AIM OF THE TASK =
Search the data below for lines that include the word "shiftr" and state how many there are, nothing else.

INPUT RECORDS =

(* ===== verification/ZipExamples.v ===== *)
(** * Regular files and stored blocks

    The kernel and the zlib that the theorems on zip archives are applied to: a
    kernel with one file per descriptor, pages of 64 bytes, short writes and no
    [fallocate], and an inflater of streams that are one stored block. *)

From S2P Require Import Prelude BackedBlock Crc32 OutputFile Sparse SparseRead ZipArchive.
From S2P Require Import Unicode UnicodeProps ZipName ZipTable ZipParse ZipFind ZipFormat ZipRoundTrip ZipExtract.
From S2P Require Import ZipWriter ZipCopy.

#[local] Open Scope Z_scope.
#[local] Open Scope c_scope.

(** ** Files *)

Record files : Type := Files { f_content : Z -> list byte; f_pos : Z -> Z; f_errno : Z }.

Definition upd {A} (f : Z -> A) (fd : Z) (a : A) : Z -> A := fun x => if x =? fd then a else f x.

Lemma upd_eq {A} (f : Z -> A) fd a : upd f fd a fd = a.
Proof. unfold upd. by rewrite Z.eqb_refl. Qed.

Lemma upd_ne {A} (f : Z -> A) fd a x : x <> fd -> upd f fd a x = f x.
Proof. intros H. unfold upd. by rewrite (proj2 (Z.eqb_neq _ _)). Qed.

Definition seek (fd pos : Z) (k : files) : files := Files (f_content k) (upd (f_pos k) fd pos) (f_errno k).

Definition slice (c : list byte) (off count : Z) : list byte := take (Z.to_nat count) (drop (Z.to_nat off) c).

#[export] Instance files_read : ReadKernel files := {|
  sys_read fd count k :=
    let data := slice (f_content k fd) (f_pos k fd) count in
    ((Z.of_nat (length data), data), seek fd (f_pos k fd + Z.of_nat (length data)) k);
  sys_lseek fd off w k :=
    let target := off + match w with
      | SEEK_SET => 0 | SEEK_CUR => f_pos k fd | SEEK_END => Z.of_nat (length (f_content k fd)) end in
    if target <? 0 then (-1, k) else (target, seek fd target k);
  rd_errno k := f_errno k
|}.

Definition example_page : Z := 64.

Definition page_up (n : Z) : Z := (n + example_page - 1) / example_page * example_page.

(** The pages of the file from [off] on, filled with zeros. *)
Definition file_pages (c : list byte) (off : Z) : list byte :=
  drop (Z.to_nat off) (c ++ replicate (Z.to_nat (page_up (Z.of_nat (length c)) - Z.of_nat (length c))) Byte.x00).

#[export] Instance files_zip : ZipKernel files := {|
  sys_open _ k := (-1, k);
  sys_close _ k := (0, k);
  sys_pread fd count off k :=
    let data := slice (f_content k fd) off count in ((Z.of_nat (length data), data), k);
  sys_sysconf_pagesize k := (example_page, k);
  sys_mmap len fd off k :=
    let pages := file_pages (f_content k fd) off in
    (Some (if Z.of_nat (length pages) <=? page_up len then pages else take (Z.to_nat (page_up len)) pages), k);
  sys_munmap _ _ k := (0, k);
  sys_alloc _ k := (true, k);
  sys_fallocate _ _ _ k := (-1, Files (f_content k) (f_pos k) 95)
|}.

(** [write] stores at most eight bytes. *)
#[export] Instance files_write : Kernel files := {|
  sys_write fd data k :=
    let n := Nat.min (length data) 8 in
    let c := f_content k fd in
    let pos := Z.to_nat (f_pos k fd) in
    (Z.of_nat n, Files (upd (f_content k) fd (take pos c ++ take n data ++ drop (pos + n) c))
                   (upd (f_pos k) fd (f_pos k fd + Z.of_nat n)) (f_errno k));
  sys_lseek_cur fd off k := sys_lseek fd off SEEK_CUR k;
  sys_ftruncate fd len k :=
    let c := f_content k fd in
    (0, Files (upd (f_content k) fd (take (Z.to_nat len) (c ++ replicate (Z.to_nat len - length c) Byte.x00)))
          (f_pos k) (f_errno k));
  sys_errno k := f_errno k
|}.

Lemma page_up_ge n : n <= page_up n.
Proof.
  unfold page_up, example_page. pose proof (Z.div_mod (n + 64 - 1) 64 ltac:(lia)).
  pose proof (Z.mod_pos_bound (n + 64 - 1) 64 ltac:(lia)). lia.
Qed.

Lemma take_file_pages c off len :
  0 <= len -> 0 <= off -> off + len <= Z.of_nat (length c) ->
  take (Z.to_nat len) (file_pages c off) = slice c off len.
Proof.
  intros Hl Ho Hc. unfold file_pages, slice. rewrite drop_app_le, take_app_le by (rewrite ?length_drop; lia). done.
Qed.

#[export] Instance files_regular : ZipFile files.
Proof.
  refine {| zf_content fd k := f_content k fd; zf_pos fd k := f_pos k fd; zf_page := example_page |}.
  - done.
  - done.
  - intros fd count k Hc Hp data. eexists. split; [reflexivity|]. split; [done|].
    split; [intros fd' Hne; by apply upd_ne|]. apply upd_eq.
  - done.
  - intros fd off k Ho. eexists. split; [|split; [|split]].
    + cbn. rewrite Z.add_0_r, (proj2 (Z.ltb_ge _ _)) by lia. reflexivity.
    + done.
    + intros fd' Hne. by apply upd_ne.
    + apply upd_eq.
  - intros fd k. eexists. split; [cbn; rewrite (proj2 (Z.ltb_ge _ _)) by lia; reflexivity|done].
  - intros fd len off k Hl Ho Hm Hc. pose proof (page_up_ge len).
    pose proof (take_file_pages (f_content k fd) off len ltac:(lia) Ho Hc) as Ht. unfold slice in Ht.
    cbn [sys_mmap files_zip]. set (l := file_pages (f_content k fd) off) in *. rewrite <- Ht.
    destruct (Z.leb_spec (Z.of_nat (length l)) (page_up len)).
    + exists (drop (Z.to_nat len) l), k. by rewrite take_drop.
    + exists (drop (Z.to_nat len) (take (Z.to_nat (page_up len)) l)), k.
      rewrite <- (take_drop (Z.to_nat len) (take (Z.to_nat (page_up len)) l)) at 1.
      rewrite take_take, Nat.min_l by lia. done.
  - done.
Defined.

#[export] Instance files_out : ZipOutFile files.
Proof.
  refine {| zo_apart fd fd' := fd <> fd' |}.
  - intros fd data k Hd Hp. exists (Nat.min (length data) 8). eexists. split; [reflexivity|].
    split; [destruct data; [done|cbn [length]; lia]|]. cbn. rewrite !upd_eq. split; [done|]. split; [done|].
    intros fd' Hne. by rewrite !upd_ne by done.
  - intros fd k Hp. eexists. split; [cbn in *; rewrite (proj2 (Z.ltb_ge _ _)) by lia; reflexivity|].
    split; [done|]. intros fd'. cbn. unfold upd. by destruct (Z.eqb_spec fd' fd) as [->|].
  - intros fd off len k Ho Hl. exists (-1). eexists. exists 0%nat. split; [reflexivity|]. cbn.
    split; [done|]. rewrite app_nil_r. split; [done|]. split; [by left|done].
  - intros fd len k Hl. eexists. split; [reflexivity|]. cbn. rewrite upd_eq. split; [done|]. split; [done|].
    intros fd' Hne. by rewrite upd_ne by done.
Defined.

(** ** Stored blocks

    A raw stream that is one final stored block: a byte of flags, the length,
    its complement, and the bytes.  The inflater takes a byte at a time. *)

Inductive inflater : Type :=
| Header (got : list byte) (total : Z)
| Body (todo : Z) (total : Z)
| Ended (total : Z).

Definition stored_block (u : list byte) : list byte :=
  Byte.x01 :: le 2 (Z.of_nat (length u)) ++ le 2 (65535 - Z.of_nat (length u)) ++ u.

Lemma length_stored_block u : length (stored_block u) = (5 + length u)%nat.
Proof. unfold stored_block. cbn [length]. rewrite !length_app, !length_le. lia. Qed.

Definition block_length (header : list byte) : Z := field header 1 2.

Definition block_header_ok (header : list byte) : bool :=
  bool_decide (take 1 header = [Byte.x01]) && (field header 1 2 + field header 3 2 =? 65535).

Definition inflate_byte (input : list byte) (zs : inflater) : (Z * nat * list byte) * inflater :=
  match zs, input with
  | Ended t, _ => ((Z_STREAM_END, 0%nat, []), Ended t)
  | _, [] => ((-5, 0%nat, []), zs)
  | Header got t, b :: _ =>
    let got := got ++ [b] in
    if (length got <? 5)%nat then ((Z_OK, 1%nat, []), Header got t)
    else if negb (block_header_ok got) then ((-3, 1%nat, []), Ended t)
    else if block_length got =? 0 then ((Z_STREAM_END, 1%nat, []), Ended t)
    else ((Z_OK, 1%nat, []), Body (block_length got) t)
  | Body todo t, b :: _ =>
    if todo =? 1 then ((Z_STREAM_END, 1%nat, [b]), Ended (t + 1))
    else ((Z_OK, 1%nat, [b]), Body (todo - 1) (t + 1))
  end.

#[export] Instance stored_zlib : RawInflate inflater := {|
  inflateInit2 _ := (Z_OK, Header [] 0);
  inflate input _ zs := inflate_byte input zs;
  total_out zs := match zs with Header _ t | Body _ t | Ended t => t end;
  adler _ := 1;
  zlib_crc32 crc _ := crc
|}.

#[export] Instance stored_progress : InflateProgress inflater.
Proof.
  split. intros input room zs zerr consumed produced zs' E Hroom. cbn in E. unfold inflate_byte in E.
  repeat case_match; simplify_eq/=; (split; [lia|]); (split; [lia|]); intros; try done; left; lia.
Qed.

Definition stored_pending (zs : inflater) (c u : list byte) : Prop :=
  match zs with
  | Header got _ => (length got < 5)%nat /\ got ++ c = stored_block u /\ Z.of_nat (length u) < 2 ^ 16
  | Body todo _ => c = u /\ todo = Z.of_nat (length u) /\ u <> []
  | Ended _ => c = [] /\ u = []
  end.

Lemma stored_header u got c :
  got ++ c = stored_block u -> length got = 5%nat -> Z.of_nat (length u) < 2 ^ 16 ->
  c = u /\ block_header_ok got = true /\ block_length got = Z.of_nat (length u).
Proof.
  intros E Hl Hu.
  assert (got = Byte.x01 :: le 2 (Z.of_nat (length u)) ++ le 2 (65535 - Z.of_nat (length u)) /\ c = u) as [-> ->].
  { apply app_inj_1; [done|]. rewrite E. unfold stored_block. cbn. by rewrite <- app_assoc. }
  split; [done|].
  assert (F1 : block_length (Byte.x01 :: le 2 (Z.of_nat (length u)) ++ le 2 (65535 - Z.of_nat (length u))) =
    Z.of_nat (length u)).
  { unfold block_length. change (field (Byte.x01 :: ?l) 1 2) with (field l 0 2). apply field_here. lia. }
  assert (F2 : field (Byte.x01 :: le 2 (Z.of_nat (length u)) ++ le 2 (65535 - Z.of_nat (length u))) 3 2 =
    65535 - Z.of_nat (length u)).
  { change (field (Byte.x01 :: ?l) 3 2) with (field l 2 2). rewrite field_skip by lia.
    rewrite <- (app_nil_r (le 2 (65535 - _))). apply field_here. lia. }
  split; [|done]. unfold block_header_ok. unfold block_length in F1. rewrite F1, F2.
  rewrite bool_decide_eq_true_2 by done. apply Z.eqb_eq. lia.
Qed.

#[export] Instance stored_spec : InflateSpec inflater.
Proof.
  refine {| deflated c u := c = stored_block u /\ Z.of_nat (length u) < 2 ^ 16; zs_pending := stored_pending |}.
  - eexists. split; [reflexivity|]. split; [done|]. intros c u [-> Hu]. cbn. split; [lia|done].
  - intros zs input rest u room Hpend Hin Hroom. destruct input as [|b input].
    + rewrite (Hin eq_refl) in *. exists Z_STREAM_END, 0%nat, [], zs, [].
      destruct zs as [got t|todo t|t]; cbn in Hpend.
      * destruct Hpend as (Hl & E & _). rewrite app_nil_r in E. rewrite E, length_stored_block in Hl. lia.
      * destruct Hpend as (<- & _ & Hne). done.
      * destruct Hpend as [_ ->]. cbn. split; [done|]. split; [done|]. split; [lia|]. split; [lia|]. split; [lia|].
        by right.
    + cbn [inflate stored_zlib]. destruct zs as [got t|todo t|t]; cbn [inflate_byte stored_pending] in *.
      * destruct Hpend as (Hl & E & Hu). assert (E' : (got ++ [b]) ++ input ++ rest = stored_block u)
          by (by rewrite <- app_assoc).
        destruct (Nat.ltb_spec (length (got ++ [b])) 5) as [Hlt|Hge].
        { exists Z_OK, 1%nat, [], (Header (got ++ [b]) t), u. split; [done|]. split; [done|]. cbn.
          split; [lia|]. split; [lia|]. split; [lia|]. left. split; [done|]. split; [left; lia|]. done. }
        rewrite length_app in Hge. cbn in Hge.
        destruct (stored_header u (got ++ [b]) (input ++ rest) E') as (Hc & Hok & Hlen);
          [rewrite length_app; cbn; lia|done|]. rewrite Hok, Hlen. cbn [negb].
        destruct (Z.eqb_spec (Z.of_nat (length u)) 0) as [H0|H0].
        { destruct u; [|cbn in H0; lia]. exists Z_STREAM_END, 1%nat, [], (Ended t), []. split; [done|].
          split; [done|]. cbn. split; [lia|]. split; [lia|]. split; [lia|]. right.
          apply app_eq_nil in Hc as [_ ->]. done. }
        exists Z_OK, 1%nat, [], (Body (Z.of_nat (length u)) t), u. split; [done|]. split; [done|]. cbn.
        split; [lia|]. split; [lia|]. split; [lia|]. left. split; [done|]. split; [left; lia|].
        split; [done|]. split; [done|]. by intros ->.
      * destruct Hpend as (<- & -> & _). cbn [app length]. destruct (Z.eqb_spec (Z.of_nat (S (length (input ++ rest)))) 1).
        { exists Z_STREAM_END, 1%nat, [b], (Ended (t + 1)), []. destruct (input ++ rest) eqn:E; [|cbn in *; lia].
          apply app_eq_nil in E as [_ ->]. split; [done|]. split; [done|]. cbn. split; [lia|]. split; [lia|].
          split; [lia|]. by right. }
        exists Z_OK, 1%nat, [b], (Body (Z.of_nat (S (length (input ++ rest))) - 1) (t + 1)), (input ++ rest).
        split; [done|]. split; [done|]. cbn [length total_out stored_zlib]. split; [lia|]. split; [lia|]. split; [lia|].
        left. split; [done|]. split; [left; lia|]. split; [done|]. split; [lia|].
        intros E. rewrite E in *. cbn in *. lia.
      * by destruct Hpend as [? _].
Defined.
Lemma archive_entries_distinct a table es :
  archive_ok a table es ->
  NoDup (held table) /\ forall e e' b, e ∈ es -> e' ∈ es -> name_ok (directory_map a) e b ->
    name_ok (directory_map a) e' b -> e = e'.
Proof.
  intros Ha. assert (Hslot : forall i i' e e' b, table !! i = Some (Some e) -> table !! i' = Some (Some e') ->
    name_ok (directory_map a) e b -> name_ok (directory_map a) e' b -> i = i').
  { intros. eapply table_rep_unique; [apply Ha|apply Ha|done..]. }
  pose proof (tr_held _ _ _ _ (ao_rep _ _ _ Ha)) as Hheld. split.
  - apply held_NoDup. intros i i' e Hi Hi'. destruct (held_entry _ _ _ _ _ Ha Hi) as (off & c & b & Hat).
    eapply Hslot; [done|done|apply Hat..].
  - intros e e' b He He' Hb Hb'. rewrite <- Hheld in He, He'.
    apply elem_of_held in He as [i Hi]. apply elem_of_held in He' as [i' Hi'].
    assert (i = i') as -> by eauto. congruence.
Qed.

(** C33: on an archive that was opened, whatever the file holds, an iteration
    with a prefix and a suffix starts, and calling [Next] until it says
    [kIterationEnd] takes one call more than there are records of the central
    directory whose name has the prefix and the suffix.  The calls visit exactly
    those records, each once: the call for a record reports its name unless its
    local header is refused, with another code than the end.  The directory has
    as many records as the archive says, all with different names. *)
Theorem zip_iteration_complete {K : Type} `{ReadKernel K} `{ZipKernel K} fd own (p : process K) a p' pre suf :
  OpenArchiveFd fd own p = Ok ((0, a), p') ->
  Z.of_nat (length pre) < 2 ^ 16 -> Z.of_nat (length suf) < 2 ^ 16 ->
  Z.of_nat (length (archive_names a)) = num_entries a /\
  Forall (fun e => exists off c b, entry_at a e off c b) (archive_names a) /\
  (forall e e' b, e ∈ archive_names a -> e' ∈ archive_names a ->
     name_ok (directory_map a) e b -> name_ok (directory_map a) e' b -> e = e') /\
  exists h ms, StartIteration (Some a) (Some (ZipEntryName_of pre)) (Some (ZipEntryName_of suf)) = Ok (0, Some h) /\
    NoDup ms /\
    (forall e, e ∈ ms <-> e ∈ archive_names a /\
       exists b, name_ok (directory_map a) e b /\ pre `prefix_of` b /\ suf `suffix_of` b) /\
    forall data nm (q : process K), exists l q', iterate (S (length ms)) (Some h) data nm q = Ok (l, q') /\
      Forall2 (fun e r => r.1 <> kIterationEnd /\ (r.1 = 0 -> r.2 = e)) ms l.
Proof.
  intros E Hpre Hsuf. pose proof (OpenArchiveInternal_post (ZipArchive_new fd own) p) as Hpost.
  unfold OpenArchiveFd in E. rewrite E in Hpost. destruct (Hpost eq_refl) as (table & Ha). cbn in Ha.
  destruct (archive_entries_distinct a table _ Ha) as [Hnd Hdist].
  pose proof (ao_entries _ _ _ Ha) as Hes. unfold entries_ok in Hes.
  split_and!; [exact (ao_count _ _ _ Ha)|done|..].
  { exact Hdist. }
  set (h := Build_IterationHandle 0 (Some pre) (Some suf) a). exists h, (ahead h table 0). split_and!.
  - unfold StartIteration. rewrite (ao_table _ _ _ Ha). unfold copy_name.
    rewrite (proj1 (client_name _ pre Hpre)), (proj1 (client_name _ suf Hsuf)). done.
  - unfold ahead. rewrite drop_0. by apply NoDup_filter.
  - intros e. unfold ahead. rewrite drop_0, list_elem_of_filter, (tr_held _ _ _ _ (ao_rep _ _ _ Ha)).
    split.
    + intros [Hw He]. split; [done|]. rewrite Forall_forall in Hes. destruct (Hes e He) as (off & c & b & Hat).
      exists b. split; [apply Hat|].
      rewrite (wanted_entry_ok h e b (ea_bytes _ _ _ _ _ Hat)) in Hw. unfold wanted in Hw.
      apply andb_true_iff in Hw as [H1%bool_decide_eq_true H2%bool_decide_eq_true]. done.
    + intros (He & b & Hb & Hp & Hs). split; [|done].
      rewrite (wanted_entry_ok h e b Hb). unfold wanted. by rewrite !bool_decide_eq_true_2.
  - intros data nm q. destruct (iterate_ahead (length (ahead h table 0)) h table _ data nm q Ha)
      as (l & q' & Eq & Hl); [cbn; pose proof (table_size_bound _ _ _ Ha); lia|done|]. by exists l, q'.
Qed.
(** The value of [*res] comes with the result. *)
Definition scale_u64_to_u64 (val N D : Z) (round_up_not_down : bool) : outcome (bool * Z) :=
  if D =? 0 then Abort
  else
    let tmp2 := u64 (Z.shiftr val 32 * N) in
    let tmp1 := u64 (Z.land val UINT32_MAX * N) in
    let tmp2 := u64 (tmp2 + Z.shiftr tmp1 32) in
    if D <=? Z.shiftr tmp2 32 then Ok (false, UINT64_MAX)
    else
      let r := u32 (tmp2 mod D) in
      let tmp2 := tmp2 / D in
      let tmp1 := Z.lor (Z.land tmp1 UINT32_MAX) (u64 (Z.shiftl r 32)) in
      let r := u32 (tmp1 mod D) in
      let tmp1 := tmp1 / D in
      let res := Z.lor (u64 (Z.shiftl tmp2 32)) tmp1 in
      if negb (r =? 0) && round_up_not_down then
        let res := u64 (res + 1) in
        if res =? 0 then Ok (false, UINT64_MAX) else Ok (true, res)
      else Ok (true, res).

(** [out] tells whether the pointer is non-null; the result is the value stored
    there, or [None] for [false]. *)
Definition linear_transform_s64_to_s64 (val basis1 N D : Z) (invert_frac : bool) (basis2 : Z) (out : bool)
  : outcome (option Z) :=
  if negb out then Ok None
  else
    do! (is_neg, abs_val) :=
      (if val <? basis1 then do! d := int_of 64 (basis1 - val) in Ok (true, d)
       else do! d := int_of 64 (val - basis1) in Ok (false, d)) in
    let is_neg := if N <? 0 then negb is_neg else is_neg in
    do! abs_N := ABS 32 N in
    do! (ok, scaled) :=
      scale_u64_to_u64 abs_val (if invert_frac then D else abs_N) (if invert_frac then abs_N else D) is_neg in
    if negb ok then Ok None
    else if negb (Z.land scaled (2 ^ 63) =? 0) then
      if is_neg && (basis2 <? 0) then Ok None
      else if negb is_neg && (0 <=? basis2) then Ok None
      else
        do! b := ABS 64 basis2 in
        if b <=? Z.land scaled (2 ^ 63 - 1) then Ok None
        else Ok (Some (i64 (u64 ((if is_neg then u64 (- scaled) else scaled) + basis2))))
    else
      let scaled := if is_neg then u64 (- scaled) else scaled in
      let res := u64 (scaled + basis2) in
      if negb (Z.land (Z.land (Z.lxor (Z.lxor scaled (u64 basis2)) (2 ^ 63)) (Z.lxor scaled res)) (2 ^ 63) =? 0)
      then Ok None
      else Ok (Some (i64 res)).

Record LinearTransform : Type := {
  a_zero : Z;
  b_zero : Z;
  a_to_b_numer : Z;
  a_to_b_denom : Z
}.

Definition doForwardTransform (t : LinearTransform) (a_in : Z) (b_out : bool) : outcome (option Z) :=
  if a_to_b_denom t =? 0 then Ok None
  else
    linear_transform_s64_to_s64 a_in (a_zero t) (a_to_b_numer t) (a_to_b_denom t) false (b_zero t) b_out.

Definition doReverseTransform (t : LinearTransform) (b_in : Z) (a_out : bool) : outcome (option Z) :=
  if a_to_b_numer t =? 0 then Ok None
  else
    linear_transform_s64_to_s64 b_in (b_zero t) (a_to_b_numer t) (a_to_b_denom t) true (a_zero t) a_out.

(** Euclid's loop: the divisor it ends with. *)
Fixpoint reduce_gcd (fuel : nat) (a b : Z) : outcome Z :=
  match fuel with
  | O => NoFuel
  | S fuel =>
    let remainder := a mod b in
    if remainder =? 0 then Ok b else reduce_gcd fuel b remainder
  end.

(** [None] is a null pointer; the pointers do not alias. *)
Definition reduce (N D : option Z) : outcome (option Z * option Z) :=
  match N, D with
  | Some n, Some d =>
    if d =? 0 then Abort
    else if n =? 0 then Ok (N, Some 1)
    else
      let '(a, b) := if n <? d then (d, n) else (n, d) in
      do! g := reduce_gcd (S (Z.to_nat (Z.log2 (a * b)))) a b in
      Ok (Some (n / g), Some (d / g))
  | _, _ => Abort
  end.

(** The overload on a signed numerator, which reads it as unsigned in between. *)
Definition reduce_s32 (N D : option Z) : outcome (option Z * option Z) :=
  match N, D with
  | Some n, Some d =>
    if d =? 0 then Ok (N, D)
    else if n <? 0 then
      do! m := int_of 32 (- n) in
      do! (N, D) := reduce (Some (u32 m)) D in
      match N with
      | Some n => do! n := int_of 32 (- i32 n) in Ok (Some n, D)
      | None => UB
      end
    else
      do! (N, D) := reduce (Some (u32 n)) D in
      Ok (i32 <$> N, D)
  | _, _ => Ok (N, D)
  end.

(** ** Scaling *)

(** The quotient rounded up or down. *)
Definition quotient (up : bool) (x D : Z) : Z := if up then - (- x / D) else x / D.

RESULT OF THE EXERCISE =
3